:: Input data

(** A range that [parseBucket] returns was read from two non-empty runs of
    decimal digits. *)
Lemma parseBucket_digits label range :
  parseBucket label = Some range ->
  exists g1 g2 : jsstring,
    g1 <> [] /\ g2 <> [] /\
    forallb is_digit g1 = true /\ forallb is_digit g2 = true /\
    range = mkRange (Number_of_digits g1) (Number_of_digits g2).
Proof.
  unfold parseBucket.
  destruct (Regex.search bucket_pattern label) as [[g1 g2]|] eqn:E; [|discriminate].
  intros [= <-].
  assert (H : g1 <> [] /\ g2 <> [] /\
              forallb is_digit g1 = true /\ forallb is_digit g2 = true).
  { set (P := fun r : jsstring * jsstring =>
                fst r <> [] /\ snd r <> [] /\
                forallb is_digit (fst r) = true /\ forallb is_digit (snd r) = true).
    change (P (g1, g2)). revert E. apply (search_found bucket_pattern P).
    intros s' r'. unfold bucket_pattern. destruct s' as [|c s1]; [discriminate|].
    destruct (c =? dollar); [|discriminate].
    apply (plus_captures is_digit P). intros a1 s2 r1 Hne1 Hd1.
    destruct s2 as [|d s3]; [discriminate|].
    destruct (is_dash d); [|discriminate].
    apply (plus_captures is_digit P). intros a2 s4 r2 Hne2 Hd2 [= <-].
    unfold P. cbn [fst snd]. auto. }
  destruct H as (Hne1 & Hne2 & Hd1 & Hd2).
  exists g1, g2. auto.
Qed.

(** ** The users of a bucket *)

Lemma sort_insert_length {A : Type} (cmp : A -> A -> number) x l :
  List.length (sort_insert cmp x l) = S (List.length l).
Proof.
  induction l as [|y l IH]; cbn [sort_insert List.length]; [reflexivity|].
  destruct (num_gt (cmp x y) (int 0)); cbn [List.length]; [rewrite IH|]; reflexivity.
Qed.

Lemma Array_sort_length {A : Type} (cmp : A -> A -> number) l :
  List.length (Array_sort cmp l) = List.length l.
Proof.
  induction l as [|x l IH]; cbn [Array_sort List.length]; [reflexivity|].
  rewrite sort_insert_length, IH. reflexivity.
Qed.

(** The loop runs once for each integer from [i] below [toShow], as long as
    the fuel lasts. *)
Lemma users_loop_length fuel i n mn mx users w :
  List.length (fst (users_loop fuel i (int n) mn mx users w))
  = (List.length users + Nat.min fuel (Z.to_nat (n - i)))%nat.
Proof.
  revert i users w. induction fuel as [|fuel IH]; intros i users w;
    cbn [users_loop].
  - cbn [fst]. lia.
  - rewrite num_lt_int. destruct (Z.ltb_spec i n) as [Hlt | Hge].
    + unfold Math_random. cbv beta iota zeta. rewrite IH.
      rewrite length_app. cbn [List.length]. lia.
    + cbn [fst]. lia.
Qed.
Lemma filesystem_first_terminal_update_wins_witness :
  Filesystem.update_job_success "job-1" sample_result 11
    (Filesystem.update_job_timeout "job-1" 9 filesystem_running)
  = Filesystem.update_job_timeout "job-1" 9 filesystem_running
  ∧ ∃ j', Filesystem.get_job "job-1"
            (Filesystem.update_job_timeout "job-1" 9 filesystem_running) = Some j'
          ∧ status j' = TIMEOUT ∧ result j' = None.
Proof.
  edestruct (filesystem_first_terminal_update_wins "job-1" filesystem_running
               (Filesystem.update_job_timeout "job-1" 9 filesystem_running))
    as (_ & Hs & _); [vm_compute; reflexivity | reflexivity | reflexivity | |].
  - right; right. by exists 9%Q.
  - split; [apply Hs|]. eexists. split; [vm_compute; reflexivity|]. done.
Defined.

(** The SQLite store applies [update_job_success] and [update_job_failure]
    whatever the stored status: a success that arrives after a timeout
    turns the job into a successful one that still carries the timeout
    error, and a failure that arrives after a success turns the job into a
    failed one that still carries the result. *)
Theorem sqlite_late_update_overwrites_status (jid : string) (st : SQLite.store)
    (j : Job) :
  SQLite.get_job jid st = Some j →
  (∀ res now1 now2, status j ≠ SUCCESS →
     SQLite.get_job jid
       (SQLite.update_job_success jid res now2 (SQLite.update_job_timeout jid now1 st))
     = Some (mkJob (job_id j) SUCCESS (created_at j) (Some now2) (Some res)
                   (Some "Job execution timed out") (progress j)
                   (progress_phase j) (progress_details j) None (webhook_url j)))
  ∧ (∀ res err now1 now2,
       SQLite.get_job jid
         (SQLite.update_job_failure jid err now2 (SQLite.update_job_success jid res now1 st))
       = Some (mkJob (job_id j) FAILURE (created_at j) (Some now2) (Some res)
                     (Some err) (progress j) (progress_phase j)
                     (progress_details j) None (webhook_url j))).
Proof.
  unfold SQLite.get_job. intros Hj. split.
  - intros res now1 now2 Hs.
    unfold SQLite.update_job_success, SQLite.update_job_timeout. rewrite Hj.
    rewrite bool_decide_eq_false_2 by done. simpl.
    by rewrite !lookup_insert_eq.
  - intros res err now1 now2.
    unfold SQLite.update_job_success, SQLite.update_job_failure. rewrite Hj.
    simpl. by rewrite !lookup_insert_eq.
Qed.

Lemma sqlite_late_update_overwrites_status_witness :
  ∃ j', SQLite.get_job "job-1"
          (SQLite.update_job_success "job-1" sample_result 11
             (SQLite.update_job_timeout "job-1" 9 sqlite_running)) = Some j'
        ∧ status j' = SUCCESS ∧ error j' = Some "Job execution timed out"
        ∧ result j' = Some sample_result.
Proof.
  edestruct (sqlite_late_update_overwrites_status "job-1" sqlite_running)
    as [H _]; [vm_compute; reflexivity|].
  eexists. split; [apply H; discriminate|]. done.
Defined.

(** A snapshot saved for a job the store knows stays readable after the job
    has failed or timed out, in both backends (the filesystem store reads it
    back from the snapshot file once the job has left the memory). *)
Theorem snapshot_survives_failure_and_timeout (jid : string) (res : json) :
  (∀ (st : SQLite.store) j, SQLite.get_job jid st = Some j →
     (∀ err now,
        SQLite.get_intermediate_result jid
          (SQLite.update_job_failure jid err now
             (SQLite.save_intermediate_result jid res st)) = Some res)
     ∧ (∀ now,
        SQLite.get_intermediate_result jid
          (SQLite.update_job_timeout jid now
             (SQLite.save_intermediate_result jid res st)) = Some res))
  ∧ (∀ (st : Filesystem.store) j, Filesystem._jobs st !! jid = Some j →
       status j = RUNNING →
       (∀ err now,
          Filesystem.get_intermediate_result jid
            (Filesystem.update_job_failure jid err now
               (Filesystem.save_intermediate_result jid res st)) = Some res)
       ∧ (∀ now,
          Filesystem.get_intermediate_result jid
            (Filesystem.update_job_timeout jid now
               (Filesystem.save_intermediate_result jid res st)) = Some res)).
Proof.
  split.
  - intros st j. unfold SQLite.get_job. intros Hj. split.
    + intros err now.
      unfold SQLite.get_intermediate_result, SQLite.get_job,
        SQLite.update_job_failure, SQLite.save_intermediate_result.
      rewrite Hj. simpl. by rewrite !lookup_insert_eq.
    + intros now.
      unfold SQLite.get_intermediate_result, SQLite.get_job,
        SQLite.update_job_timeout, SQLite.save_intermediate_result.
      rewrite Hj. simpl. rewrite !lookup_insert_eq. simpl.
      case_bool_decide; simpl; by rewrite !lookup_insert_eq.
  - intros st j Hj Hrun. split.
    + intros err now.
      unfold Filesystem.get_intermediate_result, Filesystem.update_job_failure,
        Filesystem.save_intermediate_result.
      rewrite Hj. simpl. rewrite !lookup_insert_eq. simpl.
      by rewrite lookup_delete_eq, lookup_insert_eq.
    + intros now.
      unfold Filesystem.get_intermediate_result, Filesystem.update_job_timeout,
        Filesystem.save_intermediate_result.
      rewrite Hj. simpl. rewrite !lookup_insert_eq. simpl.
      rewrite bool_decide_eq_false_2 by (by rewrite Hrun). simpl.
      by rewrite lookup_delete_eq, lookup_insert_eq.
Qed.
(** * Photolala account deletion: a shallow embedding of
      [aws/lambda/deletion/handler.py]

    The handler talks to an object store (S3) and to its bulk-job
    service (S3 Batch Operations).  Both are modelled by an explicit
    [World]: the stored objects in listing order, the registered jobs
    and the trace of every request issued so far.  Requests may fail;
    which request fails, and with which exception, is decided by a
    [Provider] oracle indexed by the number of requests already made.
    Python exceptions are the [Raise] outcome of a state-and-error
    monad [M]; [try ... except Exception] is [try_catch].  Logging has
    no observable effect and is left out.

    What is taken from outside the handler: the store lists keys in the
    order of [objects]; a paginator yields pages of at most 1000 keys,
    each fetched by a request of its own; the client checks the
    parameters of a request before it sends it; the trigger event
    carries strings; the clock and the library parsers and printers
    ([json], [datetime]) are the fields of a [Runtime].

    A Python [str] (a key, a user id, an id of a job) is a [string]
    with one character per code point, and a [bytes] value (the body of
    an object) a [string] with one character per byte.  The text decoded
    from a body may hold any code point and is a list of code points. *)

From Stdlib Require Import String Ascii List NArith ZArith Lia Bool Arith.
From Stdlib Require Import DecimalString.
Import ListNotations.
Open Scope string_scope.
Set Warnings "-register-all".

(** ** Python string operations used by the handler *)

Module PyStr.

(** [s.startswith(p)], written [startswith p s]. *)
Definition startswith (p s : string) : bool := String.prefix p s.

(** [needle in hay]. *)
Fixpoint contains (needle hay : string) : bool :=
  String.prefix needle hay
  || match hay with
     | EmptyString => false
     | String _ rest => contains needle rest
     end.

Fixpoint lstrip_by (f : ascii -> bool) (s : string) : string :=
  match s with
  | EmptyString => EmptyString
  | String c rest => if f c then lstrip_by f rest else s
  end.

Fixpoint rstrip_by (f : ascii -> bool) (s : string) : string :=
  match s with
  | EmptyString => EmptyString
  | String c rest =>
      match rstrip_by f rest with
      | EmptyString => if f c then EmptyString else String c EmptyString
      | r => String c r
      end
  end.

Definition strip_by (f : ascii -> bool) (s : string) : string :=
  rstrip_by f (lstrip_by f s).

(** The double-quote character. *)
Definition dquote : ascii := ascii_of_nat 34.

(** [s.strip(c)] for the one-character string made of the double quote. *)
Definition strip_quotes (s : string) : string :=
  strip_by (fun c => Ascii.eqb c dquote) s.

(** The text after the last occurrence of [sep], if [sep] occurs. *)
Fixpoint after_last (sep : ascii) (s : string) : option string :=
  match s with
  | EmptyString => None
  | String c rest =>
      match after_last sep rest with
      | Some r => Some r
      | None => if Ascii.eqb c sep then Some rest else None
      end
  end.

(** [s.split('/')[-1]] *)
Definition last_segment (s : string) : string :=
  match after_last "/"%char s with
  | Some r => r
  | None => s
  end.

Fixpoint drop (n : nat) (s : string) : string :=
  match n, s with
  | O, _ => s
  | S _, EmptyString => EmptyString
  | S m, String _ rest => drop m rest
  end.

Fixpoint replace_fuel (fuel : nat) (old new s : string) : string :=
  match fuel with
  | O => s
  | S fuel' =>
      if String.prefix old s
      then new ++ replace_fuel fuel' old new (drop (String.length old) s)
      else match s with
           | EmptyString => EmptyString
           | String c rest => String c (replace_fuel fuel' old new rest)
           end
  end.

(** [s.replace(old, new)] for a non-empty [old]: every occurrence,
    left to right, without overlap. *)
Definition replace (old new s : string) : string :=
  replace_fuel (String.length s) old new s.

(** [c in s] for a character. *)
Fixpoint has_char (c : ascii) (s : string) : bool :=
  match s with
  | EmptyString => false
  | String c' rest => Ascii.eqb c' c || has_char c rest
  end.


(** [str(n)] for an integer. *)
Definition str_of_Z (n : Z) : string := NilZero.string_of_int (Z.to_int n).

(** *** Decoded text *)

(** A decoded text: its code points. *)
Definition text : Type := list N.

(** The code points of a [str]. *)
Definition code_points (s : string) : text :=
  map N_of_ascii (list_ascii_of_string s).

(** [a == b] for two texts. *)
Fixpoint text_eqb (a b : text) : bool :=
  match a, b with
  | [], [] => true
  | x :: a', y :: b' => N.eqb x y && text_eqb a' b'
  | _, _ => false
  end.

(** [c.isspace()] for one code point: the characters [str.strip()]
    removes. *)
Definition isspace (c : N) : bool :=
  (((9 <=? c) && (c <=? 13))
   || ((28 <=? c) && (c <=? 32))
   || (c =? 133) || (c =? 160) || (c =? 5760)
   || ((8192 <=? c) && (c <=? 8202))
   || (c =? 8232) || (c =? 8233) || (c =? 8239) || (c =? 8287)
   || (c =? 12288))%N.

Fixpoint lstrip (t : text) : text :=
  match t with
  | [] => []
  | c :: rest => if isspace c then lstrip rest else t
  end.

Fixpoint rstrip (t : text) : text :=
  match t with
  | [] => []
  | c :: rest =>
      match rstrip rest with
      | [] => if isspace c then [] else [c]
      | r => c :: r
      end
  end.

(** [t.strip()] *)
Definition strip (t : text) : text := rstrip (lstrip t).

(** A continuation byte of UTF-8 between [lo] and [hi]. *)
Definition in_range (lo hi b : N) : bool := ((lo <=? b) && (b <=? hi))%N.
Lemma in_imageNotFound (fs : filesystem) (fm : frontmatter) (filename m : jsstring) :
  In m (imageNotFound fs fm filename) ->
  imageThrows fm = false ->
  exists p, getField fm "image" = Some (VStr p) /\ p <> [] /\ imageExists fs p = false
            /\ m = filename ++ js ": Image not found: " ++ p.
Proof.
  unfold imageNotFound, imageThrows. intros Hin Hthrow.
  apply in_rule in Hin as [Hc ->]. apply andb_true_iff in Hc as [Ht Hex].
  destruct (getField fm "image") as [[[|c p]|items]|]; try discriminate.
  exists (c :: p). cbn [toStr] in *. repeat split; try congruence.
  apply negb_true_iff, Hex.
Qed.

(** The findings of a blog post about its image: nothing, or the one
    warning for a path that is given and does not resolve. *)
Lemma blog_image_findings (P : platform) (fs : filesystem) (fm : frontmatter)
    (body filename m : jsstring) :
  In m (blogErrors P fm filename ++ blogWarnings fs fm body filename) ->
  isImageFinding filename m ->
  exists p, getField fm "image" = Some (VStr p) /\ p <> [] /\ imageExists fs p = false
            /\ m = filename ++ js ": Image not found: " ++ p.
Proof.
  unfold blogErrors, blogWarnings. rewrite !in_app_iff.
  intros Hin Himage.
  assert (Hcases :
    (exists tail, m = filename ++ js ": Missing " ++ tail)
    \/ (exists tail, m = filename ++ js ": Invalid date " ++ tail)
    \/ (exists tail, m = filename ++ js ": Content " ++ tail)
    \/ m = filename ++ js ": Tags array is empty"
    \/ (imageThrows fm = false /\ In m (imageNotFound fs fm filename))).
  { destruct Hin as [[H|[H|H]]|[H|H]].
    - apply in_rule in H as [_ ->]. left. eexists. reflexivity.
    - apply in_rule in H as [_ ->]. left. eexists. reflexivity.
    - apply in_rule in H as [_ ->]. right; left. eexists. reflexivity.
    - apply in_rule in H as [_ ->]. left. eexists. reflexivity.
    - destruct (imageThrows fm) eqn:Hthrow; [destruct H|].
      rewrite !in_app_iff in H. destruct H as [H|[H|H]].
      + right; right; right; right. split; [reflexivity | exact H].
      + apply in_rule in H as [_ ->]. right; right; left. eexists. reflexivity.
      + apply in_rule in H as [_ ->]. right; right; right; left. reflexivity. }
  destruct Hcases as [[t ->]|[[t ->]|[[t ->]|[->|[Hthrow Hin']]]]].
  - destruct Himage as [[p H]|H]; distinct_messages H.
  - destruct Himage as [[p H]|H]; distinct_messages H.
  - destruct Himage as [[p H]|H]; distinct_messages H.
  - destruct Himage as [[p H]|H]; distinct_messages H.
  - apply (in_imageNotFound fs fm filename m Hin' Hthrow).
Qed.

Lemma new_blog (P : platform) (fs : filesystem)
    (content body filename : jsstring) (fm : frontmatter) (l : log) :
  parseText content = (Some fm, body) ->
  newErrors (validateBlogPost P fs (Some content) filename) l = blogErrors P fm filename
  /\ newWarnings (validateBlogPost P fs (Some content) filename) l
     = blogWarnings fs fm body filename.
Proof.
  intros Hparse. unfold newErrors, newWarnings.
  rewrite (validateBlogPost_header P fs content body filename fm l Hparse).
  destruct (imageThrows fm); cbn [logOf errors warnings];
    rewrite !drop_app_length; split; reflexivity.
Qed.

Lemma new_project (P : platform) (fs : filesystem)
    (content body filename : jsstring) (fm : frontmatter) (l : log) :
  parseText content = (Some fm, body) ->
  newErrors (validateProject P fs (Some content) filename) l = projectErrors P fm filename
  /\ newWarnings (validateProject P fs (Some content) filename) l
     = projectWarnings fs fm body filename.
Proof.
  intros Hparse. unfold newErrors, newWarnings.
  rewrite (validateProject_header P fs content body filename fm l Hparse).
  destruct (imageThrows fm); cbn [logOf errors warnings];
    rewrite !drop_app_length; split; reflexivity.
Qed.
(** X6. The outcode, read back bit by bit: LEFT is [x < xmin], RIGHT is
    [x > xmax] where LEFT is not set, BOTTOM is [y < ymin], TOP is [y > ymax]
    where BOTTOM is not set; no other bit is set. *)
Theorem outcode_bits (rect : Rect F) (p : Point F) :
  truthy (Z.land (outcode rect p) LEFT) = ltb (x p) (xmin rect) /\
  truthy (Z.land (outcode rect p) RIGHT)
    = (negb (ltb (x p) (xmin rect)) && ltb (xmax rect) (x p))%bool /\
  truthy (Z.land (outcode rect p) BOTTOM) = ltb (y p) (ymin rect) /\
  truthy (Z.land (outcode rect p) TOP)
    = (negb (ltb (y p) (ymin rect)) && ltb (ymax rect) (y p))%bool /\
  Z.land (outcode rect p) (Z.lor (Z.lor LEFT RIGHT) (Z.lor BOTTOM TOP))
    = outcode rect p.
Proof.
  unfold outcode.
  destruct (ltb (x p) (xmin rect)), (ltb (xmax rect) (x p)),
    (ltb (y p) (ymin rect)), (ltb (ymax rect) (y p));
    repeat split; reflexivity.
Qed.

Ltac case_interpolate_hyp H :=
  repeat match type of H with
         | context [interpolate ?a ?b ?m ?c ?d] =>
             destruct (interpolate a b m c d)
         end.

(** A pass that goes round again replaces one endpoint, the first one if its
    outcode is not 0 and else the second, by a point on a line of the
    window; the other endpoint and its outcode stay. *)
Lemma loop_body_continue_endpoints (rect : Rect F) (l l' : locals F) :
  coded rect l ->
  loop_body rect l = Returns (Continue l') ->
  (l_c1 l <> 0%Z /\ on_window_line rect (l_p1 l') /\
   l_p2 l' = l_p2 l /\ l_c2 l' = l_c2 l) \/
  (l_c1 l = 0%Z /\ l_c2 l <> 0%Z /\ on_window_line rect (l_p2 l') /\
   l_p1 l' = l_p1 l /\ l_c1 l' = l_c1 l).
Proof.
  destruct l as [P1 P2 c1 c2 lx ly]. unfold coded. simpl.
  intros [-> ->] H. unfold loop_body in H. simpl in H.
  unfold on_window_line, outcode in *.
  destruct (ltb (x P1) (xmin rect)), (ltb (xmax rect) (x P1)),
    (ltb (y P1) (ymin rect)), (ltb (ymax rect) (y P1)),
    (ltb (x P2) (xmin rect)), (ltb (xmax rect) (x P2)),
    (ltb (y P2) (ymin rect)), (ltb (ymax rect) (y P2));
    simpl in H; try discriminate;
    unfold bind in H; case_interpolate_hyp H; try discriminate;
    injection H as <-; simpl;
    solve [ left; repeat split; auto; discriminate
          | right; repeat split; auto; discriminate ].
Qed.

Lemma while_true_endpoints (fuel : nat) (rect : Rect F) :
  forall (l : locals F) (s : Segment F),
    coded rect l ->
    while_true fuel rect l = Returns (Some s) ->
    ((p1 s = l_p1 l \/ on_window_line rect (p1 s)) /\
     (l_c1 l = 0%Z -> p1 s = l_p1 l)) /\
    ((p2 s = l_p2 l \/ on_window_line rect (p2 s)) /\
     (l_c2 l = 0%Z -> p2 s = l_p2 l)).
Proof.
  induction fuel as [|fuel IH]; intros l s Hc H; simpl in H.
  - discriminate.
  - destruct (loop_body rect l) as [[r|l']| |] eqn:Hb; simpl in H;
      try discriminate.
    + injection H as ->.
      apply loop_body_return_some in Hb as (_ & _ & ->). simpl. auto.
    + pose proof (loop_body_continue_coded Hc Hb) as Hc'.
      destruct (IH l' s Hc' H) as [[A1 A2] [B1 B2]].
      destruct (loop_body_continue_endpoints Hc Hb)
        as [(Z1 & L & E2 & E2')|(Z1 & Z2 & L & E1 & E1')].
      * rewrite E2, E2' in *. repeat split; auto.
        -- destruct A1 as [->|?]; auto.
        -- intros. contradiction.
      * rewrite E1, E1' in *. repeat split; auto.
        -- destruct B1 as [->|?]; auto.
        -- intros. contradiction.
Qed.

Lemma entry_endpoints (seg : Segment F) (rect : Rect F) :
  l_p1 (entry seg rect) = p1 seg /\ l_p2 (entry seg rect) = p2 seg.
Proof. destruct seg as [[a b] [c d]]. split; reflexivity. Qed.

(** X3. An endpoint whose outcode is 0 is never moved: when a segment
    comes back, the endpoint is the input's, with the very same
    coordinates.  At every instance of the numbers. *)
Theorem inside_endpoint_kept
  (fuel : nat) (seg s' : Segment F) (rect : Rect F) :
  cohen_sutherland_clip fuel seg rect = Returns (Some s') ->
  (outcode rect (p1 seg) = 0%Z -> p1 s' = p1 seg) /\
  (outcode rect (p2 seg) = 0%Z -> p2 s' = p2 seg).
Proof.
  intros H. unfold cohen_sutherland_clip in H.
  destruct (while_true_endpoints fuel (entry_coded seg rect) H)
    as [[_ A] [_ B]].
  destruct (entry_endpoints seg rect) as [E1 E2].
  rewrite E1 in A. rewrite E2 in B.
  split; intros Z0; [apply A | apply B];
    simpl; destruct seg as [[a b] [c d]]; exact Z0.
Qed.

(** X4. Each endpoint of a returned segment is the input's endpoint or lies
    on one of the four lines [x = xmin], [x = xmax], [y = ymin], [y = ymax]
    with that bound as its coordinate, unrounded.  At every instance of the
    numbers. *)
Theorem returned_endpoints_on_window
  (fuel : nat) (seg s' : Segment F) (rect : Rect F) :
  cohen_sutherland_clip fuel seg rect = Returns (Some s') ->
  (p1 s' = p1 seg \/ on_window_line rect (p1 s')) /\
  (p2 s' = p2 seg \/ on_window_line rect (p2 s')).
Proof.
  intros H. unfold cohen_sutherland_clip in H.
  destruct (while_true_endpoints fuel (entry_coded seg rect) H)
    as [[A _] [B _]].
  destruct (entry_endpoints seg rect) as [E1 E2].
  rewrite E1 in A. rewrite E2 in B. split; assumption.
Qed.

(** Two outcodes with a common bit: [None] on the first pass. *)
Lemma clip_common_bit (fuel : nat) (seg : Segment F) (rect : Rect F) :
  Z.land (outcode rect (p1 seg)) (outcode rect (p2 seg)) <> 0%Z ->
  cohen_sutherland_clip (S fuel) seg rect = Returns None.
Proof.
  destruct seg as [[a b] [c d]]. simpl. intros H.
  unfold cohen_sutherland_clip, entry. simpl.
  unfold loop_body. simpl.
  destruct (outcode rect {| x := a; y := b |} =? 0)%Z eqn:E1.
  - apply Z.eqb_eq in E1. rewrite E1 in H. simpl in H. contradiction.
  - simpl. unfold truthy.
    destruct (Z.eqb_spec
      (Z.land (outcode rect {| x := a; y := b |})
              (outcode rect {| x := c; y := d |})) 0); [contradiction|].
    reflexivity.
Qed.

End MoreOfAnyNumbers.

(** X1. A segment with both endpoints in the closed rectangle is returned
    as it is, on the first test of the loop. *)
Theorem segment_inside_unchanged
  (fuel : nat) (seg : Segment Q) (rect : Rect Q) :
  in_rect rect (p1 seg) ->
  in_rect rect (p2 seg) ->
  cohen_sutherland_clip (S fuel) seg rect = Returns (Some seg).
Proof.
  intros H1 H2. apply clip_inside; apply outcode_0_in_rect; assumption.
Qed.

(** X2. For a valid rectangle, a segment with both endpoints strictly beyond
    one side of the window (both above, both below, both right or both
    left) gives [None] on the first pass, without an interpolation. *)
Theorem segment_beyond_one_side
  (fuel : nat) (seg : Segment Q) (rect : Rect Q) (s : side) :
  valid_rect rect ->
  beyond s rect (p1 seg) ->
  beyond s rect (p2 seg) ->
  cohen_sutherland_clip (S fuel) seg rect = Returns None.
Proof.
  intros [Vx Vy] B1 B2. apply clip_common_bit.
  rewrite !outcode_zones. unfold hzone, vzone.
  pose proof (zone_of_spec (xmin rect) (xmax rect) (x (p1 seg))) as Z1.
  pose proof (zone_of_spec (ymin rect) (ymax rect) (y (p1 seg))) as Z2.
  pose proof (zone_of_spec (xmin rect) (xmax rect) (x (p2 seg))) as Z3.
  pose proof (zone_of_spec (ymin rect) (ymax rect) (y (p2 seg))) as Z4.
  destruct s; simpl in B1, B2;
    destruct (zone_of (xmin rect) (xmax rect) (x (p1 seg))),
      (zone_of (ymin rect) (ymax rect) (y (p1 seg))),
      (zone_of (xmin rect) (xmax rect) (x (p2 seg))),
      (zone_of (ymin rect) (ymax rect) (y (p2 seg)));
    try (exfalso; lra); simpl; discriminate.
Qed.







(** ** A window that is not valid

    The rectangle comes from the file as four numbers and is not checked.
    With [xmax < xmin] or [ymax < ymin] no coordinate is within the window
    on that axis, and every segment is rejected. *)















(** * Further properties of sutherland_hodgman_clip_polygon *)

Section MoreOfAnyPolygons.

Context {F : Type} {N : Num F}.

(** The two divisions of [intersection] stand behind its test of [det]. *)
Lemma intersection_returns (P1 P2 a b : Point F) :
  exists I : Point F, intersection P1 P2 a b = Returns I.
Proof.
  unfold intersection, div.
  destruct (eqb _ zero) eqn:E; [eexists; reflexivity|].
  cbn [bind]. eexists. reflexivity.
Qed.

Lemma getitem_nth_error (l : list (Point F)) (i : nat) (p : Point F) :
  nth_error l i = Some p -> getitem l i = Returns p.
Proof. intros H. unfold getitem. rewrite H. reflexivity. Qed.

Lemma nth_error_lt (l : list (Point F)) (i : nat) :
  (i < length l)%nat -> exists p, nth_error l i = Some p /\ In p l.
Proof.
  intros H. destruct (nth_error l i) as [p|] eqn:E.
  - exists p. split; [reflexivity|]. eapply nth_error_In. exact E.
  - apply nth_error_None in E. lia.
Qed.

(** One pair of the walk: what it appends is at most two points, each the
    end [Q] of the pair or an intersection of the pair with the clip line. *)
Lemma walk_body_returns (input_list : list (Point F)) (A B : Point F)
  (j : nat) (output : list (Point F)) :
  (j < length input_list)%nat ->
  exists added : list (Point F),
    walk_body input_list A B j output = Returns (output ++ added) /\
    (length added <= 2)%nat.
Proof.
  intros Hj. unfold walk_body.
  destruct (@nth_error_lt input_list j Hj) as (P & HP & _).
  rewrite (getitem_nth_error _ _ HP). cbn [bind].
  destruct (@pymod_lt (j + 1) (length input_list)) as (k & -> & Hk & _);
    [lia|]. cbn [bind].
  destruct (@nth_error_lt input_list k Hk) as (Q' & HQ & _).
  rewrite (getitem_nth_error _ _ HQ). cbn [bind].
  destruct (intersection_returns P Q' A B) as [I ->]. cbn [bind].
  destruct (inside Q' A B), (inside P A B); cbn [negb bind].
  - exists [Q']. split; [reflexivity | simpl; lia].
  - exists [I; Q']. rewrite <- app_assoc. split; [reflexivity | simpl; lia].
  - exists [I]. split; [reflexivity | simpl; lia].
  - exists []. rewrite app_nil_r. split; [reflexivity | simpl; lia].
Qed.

::::

* _Assignment_
Copy out every line of the data that includes "ymax".

* _Your solution_
    [x > xmax] where LEFT is not set, BOTTOM is [y < ymin], TOP is [y > ymax]
    = (negb (ltb (y p) (ymin rect)) && ltb (ymax rect) (y p))%bool /\
    (ltb (y p) (ymin rect)), (ltb (ymax rect) (y p));
    (ltb (y P1) (ymin rect)), (ltb (ymax rect) (y P1)),
    (ltb (y P2) (ymin rect)), (ltb (ymax rect) (y P2));
    on one of the four lines [x = xmin], [x = xmax], [y = ymin], [y = ymax]
  pose proof (zone_of_spec (ymin rect) (ymax rect) (y (p1 seg))) as Z2.
  pose proof (zone_of_spec (ymin rect) (ymax rect) (y (p2 seg))) as Z4.
      (zone_of (ymin rect) (ymax rect) (y (p1 seg))),
      (zone_of (ymin rect) (ymax rect) (y (p2 seg)));
    With [xmax < xmin] or [ymax < ymin] no coordinate is within the window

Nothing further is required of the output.